**Exercise description**
Print exactly the lines below between the line holding "RpcOk message) =>" and the line holding "destruct (cq c) as [|call l] eqn:Hc.", inclusive, and nothing more.

Top of The input

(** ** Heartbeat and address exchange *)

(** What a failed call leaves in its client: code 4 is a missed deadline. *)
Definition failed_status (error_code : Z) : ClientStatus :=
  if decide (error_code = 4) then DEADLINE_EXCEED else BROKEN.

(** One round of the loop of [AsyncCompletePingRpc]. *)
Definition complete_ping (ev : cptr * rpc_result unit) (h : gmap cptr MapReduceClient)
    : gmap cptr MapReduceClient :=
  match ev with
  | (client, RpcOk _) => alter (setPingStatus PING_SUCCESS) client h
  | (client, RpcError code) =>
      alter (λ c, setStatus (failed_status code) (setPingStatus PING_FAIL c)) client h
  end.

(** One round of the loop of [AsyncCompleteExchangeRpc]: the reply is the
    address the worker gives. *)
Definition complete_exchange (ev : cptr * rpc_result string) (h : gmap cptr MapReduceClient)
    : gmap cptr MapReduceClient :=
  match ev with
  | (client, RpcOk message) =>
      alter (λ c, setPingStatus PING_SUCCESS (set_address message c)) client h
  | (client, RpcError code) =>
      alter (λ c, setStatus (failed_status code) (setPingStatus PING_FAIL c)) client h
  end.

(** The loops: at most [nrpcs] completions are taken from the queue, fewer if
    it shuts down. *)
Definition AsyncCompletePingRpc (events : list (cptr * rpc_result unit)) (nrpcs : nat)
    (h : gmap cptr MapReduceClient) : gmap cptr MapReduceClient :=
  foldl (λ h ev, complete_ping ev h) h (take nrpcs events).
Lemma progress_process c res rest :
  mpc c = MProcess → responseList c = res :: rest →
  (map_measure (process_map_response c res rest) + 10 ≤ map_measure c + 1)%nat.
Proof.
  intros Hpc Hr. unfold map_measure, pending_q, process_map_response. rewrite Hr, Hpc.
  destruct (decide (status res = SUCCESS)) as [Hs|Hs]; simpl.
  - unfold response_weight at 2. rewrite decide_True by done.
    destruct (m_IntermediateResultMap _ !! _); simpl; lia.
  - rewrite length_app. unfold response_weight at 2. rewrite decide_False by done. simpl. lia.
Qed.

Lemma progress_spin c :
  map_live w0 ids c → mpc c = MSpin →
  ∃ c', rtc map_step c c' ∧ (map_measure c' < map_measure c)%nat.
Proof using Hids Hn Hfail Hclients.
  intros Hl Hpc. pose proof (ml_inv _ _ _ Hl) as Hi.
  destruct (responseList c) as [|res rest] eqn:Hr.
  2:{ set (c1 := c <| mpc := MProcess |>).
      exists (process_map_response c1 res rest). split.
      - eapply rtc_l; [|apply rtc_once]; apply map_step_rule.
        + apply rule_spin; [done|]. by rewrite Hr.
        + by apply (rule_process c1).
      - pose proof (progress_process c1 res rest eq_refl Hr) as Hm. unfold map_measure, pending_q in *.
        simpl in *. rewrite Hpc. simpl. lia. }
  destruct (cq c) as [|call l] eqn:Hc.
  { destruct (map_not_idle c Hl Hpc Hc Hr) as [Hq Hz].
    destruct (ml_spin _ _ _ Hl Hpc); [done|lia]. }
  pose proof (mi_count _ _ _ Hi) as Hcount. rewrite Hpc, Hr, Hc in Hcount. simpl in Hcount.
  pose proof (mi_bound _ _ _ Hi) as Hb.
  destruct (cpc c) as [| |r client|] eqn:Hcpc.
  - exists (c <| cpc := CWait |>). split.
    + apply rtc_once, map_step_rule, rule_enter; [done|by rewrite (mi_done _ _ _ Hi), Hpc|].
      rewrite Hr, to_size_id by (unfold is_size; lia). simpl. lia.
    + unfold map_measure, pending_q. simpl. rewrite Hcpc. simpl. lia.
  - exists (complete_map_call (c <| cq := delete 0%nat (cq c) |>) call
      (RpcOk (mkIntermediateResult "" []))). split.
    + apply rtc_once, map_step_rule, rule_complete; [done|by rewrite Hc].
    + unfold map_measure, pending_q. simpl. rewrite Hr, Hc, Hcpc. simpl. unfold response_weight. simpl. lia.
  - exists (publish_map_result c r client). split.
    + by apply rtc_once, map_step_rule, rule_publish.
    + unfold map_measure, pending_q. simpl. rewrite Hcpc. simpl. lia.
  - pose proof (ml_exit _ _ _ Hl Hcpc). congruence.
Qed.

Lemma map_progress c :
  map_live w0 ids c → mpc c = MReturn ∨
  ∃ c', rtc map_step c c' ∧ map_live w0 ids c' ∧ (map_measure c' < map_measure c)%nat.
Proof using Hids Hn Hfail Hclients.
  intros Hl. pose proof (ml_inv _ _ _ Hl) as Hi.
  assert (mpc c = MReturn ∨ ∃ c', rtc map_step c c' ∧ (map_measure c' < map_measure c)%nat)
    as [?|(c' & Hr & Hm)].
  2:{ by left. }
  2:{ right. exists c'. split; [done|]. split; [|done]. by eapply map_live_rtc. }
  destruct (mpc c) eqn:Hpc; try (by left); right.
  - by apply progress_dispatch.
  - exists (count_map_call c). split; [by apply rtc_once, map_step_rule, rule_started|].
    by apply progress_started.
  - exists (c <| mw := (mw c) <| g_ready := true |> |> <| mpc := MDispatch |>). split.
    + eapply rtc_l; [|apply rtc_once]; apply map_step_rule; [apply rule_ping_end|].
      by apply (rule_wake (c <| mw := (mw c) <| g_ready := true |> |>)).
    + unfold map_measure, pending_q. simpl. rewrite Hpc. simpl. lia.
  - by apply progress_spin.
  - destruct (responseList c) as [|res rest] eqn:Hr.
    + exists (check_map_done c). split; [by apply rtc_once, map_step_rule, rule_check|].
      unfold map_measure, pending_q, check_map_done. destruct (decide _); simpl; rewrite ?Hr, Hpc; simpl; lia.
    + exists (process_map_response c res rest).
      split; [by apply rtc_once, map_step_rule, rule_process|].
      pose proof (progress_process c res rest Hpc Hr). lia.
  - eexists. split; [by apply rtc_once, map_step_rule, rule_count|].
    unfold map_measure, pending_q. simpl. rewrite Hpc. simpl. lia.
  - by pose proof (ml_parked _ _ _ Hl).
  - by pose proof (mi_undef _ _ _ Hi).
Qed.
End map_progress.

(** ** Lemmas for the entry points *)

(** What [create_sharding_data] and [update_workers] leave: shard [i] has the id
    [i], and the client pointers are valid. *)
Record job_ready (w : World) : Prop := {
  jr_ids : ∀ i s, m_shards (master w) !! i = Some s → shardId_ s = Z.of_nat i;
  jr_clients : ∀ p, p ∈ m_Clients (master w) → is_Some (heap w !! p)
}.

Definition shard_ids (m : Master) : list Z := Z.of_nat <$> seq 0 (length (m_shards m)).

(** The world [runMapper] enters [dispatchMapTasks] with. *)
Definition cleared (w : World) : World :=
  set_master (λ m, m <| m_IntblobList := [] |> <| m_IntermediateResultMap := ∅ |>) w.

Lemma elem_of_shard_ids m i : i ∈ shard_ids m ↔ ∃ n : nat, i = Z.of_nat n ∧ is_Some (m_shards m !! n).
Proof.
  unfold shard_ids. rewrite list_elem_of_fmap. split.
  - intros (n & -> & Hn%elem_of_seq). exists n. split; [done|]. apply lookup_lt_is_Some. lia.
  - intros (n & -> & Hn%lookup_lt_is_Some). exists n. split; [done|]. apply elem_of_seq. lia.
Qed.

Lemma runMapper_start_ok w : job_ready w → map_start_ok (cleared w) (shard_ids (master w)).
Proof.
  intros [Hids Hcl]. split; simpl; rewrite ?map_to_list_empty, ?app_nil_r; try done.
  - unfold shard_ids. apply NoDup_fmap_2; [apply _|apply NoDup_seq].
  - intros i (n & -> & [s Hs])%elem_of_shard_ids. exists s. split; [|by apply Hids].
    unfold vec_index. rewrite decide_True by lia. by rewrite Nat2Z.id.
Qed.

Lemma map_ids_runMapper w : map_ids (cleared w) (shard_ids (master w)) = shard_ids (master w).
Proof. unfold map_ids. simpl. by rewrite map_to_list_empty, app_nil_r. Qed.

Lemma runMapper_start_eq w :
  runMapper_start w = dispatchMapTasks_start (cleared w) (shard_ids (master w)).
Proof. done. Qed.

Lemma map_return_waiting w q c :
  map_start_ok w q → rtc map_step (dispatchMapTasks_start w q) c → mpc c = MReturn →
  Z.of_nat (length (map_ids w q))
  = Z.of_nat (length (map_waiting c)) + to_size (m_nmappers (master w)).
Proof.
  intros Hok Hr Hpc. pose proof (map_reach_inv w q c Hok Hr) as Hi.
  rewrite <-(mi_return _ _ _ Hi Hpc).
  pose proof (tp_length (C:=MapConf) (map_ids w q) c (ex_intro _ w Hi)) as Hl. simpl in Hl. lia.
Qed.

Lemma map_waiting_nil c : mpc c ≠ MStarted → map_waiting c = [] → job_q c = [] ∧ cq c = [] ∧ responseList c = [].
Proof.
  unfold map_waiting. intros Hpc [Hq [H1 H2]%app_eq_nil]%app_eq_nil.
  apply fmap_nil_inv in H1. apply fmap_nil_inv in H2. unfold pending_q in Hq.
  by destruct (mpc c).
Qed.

Bottom of The input

**Solution for this problem**
  | (client, RpcOk message) =>
      alter (λ c, setPingStatus PING_SUCCESS (set_address message c)) client h
  | (client, RpcError code) =>
      alter (λ c, setStatus (failed_status code) (setPingStatus PING_FAIL c)) client h
  end.

(** The loops: at most [nrpcs] completions are taken from the queue, fewer if
    it shuts down. *)
Definition AsyncCompletePingRpc (events : list (cptr * rpc_result unit)) (nrpcs : nat)
    (h : gmap cptr MapReduceClient) : gmap cptr MapReduceClient :=
  foldl (λ h ev, complete_ping ev h) h (take nrpcs events).
Lemma progress_process c res rest :
  mpc c = MProcess → responseList c = res :: rest →
  (map_measure (process_map_response c res rest) + 10 ≤ map_measure c + 1)%nat.
Proof.
  intros Hpc Hr. unfold map_measure, pending_q, process_map_response. rewrite Hr, Hpc.
  destruct (decide (status res = SUCCESS)) as [Hs|Hs]; simpl.
  - unfold response_weight at 2. rewrite decide_True by done.
    destruct (m_IntermediateResultMap _ !! _); simpl; lia.
  - rewrite length_app. unfold response_weight at 2. rewrite decide_False by done. simpl. lia.
Qed.

Lemma progress_spin c :
  map_live w0 ids c → mpc c = MSpin →
  ∃ c', rtc map_step c c' ∧ (map_measure c' < map_measure c)%nat.
Proof using Hids Hn Hfail Hclients.
  intros Hl Hpc. pose proof (ml_inv _ _ _ Hl) as Hi.
  destruct (responseList c) as [|res rest] eqn:Hr.
  2:{ set (c1 := c <| mpc := MProcess |>).
      exists (process_map_response c1 res rest). split.
      - eapply rtc_l; [|apply rtc_once]; apply map_step_rule.
        + apply rule_spin; [done|]. by rewrite Hr.
        + by apply (rule_process c1).
      - pose proof (progress_process c1 res rest eq_refl Hr) as Hm. unfold map_measure, pending_q in *.
        simpl in *. rewrite Hpc. simpl. lia. }
  destruct (cq c) as [|call l] eqn:Hc.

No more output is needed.